The task
Copy out each line of the data that holds the word "again".

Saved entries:
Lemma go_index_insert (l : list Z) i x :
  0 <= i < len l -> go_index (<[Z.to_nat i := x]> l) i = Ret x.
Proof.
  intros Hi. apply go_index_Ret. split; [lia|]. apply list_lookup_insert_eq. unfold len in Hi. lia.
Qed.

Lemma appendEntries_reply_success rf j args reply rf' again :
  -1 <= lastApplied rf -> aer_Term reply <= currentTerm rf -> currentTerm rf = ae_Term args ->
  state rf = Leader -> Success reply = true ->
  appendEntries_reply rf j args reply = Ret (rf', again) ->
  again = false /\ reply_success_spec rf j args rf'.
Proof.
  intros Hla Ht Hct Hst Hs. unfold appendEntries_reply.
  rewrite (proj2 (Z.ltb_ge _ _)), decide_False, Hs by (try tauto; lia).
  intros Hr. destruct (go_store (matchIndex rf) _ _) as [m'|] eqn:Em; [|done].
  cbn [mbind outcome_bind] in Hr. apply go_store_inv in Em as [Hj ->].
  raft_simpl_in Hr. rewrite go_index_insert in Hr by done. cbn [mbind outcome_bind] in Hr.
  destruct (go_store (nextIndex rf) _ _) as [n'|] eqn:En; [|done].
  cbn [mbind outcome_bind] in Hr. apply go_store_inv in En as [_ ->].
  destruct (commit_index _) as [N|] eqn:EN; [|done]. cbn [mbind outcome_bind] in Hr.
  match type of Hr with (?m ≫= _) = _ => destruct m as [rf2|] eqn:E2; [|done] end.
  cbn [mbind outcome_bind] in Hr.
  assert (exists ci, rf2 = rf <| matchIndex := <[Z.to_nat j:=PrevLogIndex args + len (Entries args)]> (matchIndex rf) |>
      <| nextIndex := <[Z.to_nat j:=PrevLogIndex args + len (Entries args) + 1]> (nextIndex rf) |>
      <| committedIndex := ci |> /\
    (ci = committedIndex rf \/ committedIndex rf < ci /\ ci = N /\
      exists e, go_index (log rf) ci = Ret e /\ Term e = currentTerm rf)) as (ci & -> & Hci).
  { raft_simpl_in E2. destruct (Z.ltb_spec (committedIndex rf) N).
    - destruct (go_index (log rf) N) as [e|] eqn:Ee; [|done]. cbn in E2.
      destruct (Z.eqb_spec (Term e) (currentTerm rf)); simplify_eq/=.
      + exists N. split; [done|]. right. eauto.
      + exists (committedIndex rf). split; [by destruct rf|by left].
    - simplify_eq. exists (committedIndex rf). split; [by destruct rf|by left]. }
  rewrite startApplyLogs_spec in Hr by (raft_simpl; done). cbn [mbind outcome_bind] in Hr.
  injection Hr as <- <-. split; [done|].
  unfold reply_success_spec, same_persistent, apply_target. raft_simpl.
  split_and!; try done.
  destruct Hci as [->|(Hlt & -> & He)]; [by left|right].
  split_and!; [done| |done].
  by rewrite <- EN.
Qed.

Response
Lemma appendEntries_reply_success rf j args reply rf' again :
  appendEntries_reply rf j args reply = Ret (rf', again) ->
  again = false /\ reply_success_spec rf j args rf'.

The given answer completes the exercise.